(i) the contract of employment entered into between the Applicant and the Third Respondent in December 2004 or in the alternative, the collateral arrangement entered into between the Applicant and the Third Respondent in December 2004, such arrangement being collateral to the contracts specified in (1)(a), (1)(b), (1)(c), (1)(d), (1)(f), (1)(g) and/or (1)(h) above.
First interlocutory judgment
16 On 13 June 2007, Marks J gave an interlocutory judgment in which his Honour provided to the appellant more time to obtain further evidence by summons and discovery but limited to the question of territorial nexus: see Neeson v Amora Company Limited and ors (No 2) [2007] NSWIRComm 139. The issue of further evidence arose in the course of his Honour hearing the dismissal motion. At [5] his Honour stated:
[5] The hearing of the notice of motion was conducted on the basis that both parties would provide such evidence as they wished going to the question of jurisdiction and, consistent with the usual practice, that evidence would be considered by the Court at its highest in favour of the applicant. Indeed, in written submissions filed on 31 August 2006, Mr Murphy said: "The Applicant submits that taking the Applicant's evidence at its highest, there is evidence available to the Applicant which is capable of establishing the relevant nexus to New South Wales, no matter which way one characterises the contractual relationship between the parties." The proceedings were conducted on this basis until the time came for concluding submissions when Mr Murphy announced, for the first time, that the Applicant might wish to avail herself of the opportunity of introducing further evidence. I shall return to this aspect later in these reasons for judgment.

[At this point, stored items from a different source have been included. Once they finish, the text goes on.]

(** While no allocation fails, no /updates request misses its array of numbers. *)
Lemma wreach_numbers w0 qs w :
  EnvOk → booted w0 → wreach w0 qs w →
  ∀ a c, w_heap w !! a = Some c → missing_numbers c = false.
Proof.
  intros HE Hb Hreach. induction Hreach as [|qs w ev w' Hreach IH Hen Hstep]; intros a c Hc.
  { by rewrite (boot_heap _ Hb), lookup_empty in Hc. }
  pose proof (wreach_inv _ _ _ (inv_booted _ Hb) Hreach) as Hinv.
  destruct ev as [ep path|f ans|q]; [|destruct Hen as (p & Hp & Hans)|done].
  - pose proof (wp_request ep path w Hinv) as Hwp. unfold wp in Hwp. rewrite Hstep in Hwp.
    destruct Hwp as [[Eh _ _ _ _ _ _ _]|b t d fut Hst]; [rewrite Eh in Hc; by eapply IH|].
    rewrite (es_heap _ _ _ _ _ _ _ Hst), lookup_insert in Hc.
    case_decide; simplify_eq; [|by eapply IH]. by apply (es_numbers _ _ _ _ _ _ _ Hst).
  - destruct (wp_future_next w f p ans Hinv Hp Hans)
      as (d & t & q & ws & n & now & _ & _ & _ & Hn & Hwp).
    unfold wp in Hwp. rewrite Hstep in Hwp. destruct Hwp as [Hm _].
    destruct Hm as [timed c' ws' cb op fut -> _ _ Eh _ _ _ _ _|r _ Eh _ _ _ _]; rewrite Eh in Hc.
    + rewrite lookup_insert in Hc. case_decide; simplify_eq; [|by eapply IH].
      by eapply chain_next_numbers.
    + apply lookup_delete_Some in Hc as [_ Hc]. by eapply IH.
Qed.

(** The requests that arrived are the live ones and the answered ones. *)
Lemma wreach_trace w0 qs w :
  booted w0 → wreach w0 qs w →
  NoDup qs ∧ ∀ q, q ∈ qs ↔ q ∈ w_reqs w ∨ q ∈ (w_responses w).*1.
Proof.
  intros Hb Hreach. induction Hreach as [|qs w ev w' Hreach [Hnd Htr] Hen Hstep].
  { destruct Hb as [_ _ _ Er Erp _ _]. rewrite Er, Erp. split; [constructor|set_solver]. }
  pose proof (wreach_inv _ _ _ (inv_booted _ Hb) Hreach) as Hinv.
  destruct ev as [ep path|f ans|q]; [|destruct Hen as (p & Hp & Hans)|done].
  - pose proof (wp_request ep path w Hinv) as Hwp. unfold wp in Hwp. rewrite Hstep in Hwp.
    destruct (inv_fresh _ _ Hinv (w_next w)) as (_ & _ & _ & Fq & Fr); [done|]. split.
    + apply NoDup_app. split; [done|]. split; [|apply NoDup_singleton].
      intros q Hq ->%list_elem_of_singleton. apply Htr in Hq. naive_solver.
    + intros q. rewrite elem_of_app, list_elem_of_singleton, Htr.
      destruct Hwp as [[_ _ _ Er [r Erp] _ _ _]|a t c fut [_ _ _ Er Erp _ _ _ _ _ _]];
        rewrite Er, Erp; cbn; rewrite ?fmap_app, ?elem_of_app; cbn.
      * rewrite list_elem_of_singleton. destruct (decide (q = w_next w)); set_solver.
      * set_solver.
  - destruct (wp_future_moved w f p ans Hinv Hp Hans) as (c & t & q & ws & n & Hat & Hwp).
    unfold wp in Hwp. rewrite Hstep in Hwp. split; [done|]. intros q'. rewrite Htr.
    destruct Hwp as [? ? ? ? ? ? _ _ _ _ _ _ _ Er Erp|r _ _ _ _ Er Erp]; rewrite Er, Erp; [done|].
    rewrite fmap_app, elem_of_app. cbn. rewrite list_elem_of_singleton.
    destruct Hat as [_ _ _ _ Hl]. destruct (decide (q' = q)); set_solver.
Qed.

(** A world reached without a pending future has lost nothing. *)
Lemma wreach_settled w0 qs w :
  EnvOk → booted w0 → wreach w0 qs w → w_futures w = ∅ →
  w_heap w = ∅ ∧ w_trs w = ∅ ∧ w_reqs w = ∅ ∧ (w_responses w).*1 ≡ₚ qs.
Proof.
  intros HE Hb Hr Hf. destruct (wreach_accounted _ _ _ HE Hb Hr) as [A1 A2 A3].
  destruct (wreach_trace _ _ _ Hb Hr) as [Hnd Htr].
  assert (w_heap w = ∅) as Hh.
  { apply map_empty. intros a. destruct (w_heap w !! a) as [c|] eqn:Hc; [|done].
    destruct (A1 a c Hc) as (f & p & Hp & _). by rewrite Hf, lookup_empty in Hp. }
  assert (w_reqs w = ∅) as Hq.
  { apply set_eq. intros q. split; [|set_solver]. intros Hq.
    destruct (A3 q Hq) as (a & c & Ha & _); [done|]. by rewrite Hh, lookup_empty in Ha. }
  split_and!; [done| |done|].
  - apply map_empty. intros t. destruct (w_trs w !! t) as [ws|] eqn:Ht; [|done].
    destruct (A2 t ws Ht) as (a & c & Ha & _). by rewrite Hh, lookup_empty in Ha.
  - apply NoDup_Permutation; [apply (inv_resp _ _ (wreach_inv _ _ _ (inv_booted _ Hb) Hr))|done|].
    intros q. rewrite Htr, Hq. set_solver.
Qed.
End accounting.

(** ** Properties *)

(** C1: whatever the environment answers, an event in a world that satisfies the invariant
    either keeps it or shows one of the listed undefined behaviours (division by zero in
    the NewOrder and Payment entries, the cast callback of /queries, the World cache, the
    request path, signed overflow of the stock and money sums, a JSON generator or an array
    of /queries or /updates that could not be allocated); no event ever uses freed memory, a
    dead request or a destroyed transaction, misses an initialization or fails the [assert]
    of the adapter. *)
Theorem events_keep_the_invariant `{Env} `{RandR} (w : world) (ev : event) :
  inv None w → enabled w ev →
  match step ev w with
  | Ok (_, w') => inv None w'
  | Ub u => may_ub w ev u ∧ u ≠ UseAfterFree ∧ u ≠ Uninit ∧ u ≠ Aborted
  end.
Proof.
  intros Hinv Hen. pose proof (wp_step w ev Hinv Hen) as Hwp. unfold wp in Hwp.
  destruct (step ev w) as [[[] w']|u]; [done|]. split; [done|].
  destruct ev as [ep path|f ans|q]; cbn in Hwp.
  - assert (∀ v, get_query_number path = Ub v →
      v ≠ UseAfterFree ∧ v ≠ Uninit ∧ v ≠ Aborted) as Hpath
      by (by intros v ->%get_query_number_ub).
    destruct ep; cbn in Hwp; naive_solver.
  - destruct Hwp as (p & c & _ & _ & [Hu|[(_ & _ & ->)|(_ & _ & ->)]]); [|done..].
    destruct (f_cb p); cbn in Hu; try done; by rewrite Hu.
  - done.
Qed.

(** C2: the translated callbacks are equivalent to their decisions: what a ready future does
    to the world (the C code's loads, reads, writes, calls, frees, and its undefined
    behaviours) is what executing the pure function [decision] of its context and answer
    does, whatever the environment answers; only the World handlers' seed moves before. *)
Theorem callbacks_equal_their_decisions `{Env} `{RandR} (w : world) (f : nat)
    (p : fdb_callback_ctx_t) (ans : answer) :
  inv None w → w_futures w !! f = Some p → answer_ok (f_op p) ans →
  ∃ c t q ws seed w1, chain_at w (f_ctx p) c t q ws ∧ g_seed (w_globals w) = Some seed ∧
    quiet (future_effect (f_op p) ans w) w1 ∧
    step (EvFuture f ans) w =
      (exec_next (f_ctx p) t q
         (decision (env_time (w_tick w)) seed (f_cb p) t c (effect_ws (f_op p) ans ws) ans) ≫=
       λ _, modify (upd_futures (delete f))) w1.
Proof.
  intros Hinv Hp Hans.
  destruct (inv_chain _ _ Hinv f p Hp) as (c & t & q & ws & Hat & Hop & Hok); [done|].
  destruct (inv_effect _ _ _ ans _ _ _ _ Hinv Hp Hat Hop) as (_ & Hat1 & _ & [seed Hseed]).
  destruct (run_callback_step _ _ _ _ _ _ _ _ _ _ Hseed Hok Hans Hat1)
    as (w1 & Hrun & [Hquiet _] & _). cbn zeta in Hrun.
  assert (w_tick (future_effect (f_op p) ans w) = w_tick w ∧
    w_globals (future_effect (f_op p) ans w) = w_globals w) as [Et Eg].
  { destruct (f_op p); cbn; try done; by case_match. }
  exists c, t, q, ws, seed, w1. split; [done|]. split; [by rewrite <- Eg|]. split; [done|].
  cbn [step]. unfold future_callback. rewrite M_bind_run. cbn [gets]. rewrite Hp.
  rewrite M_bind_run. cbn [modify f_op f_cb f_ctx]. rewrite M_bind_run.
  rewrite Hrun, Et. done.
Qed.

(** no request is answered twice: in every reachable world the answered requests are
    distinct, they have arrived, and none of them is still live. *)
Theorem requests_answered_at_most_once `{Env} `{RandR} (w0 w : world) (qs : list nat) :
  booted w0 → wreach w0 qs w →
  NoDup (w_responses w).*1 ∧ (∀ q, q ∈ (w_responses w).*1 → q ∈ qs ∧ (q ∉ w_reqs w)).
Proof.
  intros Hb Hr. pose proof (wreach_inv _ _ _ (inv_booted _ Hb) Hr) as Hinv.
  destruct (wreach_trace _ _ _ Hb Hr) as [_ Htr].
  split; [apply (inv_resp _ _ Hinv)|]. intros q Hq.
  split; [apply Htr; by right|by apply (inv_live _ _ Hinv)].
Qed.

(** C5: while no call of the environment fails, nothing is lost: when no future is pending,
    every context is freed, every transaction destroyed, and the requests that arrived
    have each been answered exactly once. *)
Theorem settled_runs_answer_every_request `{Env} `{RandR} (w0 w : world) (qs : list nat) :
  EnvOk → booted w0 → wreach w0 qs w → w_futures w = ∅ →
  w_heap w = ∅ ∧ w_trs w = ∅ ∧ w_reqs w = ∅ ∧ (w_responses w).*1 ≡ₚ qs.
Proof. intros. by eapply wreach_settled. Qed.
(** a client that goes away while its commit is pending: the callback answers the
    disposed request.  Nothing in the handlers cancels a chain. *)
Theorem closed_connection_is_used_after_free `{Env} `{RandR} (w : world) (f : nat)
    (p : fdb_callback_ctx_t) (c : ctx) (q : nat) (ans : answer) :
  inv None w → w_futures w !! f = Some p → w_heap w !! f_ctx p = Some c →
  ctx_req c = Some q → f_cb p ∈ [NoOnCommit; PayOnCommit; OsOnCommit; DlOnCommit] →
  a_error ans = 0 → ¬ yajl_fails → steps [EvClose q; EvFuture f ans] w = Ub UseAfterFree.
Proof.
  intros Hinv Hp Hc Hq Hcb Herr Hyajl.
  destruct (inv_chain _ _ Hinv f p Hp) as (c' & t & q' & ws & Hat & Hop & Hok); [done|].
  destruct Hat as [Hh _ Hq' _ _]. assert (c' = c) as -> by congruence.
  assert (q' = q) as -> by congruence.
  cbn [steps step]. rewrite M_bind_run. cbn [modify]. set (w1 := upd_reqs _ w).
  rewrite M_bind_run. unfold future_callback.
  rewrite M_bind_run. cbn [gets]. change (w_futures w1) with (w_futures w). rewrite Hp.
  rewrite M_bind_run. cbn [modify]. set (w2 := future_effect _ ans w1). rewrite M_bind_run.
  assert (w_heap w2 !! f_ctx p = Some c ∧ (q ∉ w_reqs w2)) as [Hh2 Hq2].
  { unfold w2. assert (q ∉ w_reqs w1) by (cbn; set_solver).
    destruct (f_op p); cbn; [done|done|by destruct (a_applied ans)|by destruct (a_error ans =? 0)]. }
  assert (∀ r w3, w_reqs w3 = w_reqs w2 → send_response (Some q) r w3 = Ub UseAfterFree) as Hsend.
  { intros r w3 E. unfold send_response, deref, gets, lift, mbind, M_bind.
    cbn [from_option_or]. rewrite E. by rewrite decide_False. }
  assert (∀ w3, yajl_gen_open w3 = Ok ((), bump_tick w3)) as Hgen.
  { intros w3. rewrite yajl_gen_open_run. destruct (env_yajl _) eqn:Hy; [done|].
    by destruct Hyajl; eexists. }
  rewrite !elem_of_cons, elem_of_nil in Hcb.
  destruct c as [c|c|c|c|c|c|c|c]; cbn [chain_ok ctx_req] in Hok, Hq;
    destruct (f_cb p); try (exfalso; naive_solver); cbn [run_callback];
    unfold no_on_commit, pay_on_commit, os_on_commit, dl_on_commit;
    rewrite M_bind_run, (load_Ok _ c) by done; rewrite ?Herr; cbn [negb Z.eqb];
    unfold h2o_send_inline.
  - rewrite M_bind_run, (store_Ok _ c) by done. rewrite M_bind_run, Hgen, M_bind_run.
    cbn [no_req no_set_committed]. rewrite Hq. by rewrite Hsend.
  - rewrite M_bind_run, Hgen, M_bind_run, Hq. by rewrite Hsend.
  - rewrite M_bind_run, Hgen, M_bind_run, Hq. by rewrite Hsend.
  - rewrite M_bind_run, Hgen, M_bind_run, Hq. by rewrite Hsend.
Qed.

(** ** Witnesses *)

(** A booted process with one thread state, at address 0. *)
Definition boot_world : world :=
  mk_world ∅ ∅ ∅ ∅ [] [] {[0%nat := mk_thread_state true 0 0]}
    (mk_globals (Some 0%nat) 7 (Some 0%nat) (Some 7) [] true) 1 0.

Lemma boot_world_booted : booted boot_world.
Proof. split; try done. by exists 0%nat, (mk_thread_state true 0 0). Qed.

(** The world after an event, and after a whole OrderStatus request. *)
Definition after (ev : event) (w : world) : world :=
  match step (H := env_ok 1700000000) (H0 := rand_r_posix) ev w with
  | Ok (_, w') => w'
  | Ub _ => w
  end.

Definition any_path : request_path := mk_request_path [] 0 None.
Definition pending_world : world := after (EvRequest EpOrderStatus any_path) boot_world.
Definition done_world : world := after (EvFuture 4 ans_done) pending_world.

Lemma pending_world_reached :
  @wreach (env_ok 1700000000) rand_r_posix boot_world [1%nat] pending_world.
Proof.
  apply (wreach_step boot_world [] boot_world (EvRequest EpOrderStatus any_path));
    [apply wreach_refl|done|by vm_compute].
Qed.

Lemma done_world_reached :
  @wreach (env_ok 1700000000) rand_r_posix boot_world [1%nat] done_world.
Proof.
  apply (wreach_step boot_world [1%nat] pending_world (EvFuture 4 ans_done));
    [apply pending_world_reached| |by vm_compute].
  eexists. split; [by vm_compute|]. done.
Qed.

Lemma events_keep_the_invariant_witness :
  inv None boot_world ∧ inv None pending_world.
Proof.
  split; [exact (inv_booted _ boot_world_booted)|].
  pose proof (@events_keep_the_invariant (env_ok 1700000000) rand_r_posix boot_world
    (EvRequest EpOrderStatus any_path) (inv_booted _ boot_world_booted)) as Hev.
  specialize (Hev ltac:(done)). unfold pending_world, after.
  destruct (step _ boot_world) as [[u w]|u] eqn:E; [exact Hev|].
  vm_compute in E. discriminate E.
Defined.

17 In the course of closing submissions, as his Honour noted at [11], counsel for the appellant submitted that whilst the appellant had put in evidence about what she was aware, in the normal course of litigation the appellant intended to issue subpoenas and orders for discovery.
18 At [21] his Honour stated:
21 … As they commenced, and during the course of a number of days of hearing including the taking of oral evidence, both the Court and the respondents understood that the relevant basis was that all of the evidence adduced would be taken at its highest in favour of the applicant and that the proceedings would be determined on this basis. It was not until the dying stages that the applicant recanted, indicating that she wished to pursue further evidence by way of discovery and the issue of summonses for production. Whether and to what extent the applicant has some particular evidentiary material in mind has not been revealed. However, the course of the proceedings, including the cross-examination by Mr Murphy of the respondents' witness would not appear to give any clue as to the nature of any such documentation.
19 At [24] Marks J indicated his intention to stand over the final determination of the interlocutory proceedings to allow the appellant an opportunity to pursue the issue of summonses for production and discovery (limited to documents that had appropriate relevance to the territorial nexus issue between the parties). Orders were made accordingly.
20 In his Honour's judgment of 5 July 2007, in which his Honour dismissed the further amended summons, it was noted at [4]-[5]:
4 At the conclusion of submissions, a reference was made by Mr Murphy, counsel for the applicant, to the fact that the applicant would wish to issue summonses for the production of documents and orders for discovery. Submissions made by Mr Murphy, which I have set out in my previous judgment, were capable of being construed as an assertion that the Court should not consider the strike-out application at that time because not all of the available evidence was before the Court. For this reason, I directed that the proceedings stand over and that the applicant take such steps as she wished to issue summonses for production and to initiate the discovery of documents so that the interlocutory application might be dealt with appropriately and to finality. That judgment was delivered on 13 June 2007.
5 By letter dated 15 June 2007, addressed to my associate, the applicant's solicitor said, inter alia, "….it is the position of the Applicant that the Respondent's strike-out motion should be determined by his Honour on the basis of the evidence and submissions already before his Honour. It is not the intention of the Applicant, at this stage of the proceedings, to issue any summonses for production or to initiate any discovery process." Mr McArdle also clarified the intention of Mr Murphy's submissions in a manner that is consistent with the applicant's position, which I have extracted above. I now propose to proceed accordingly.
21 Marks J proceeded on the basis that the evidence in the interlocutory proceedings was to be taken at its highest in favour of the appellant.
Interlocutory judgment dismissing further amended summons for relief
22 As we noted at the outset, Marks J dismissed the further amended summons for want of jurisdiction. In his judgment at [34] Marks J summarised the evidence as follows:
1) The applicant commenced employment as Executive Assistant Manager of the Rydges Jamison Sydney Hotel in February 2003. At that stage she was either an employee of ADFA Jamison Pty Ltd, which is not a respondent to the proceedings, or of AHL, which is no longer a respondent to the proceedings. There is no suggestion that the first, second, third or fourth respondents are parties to any such contract of employment.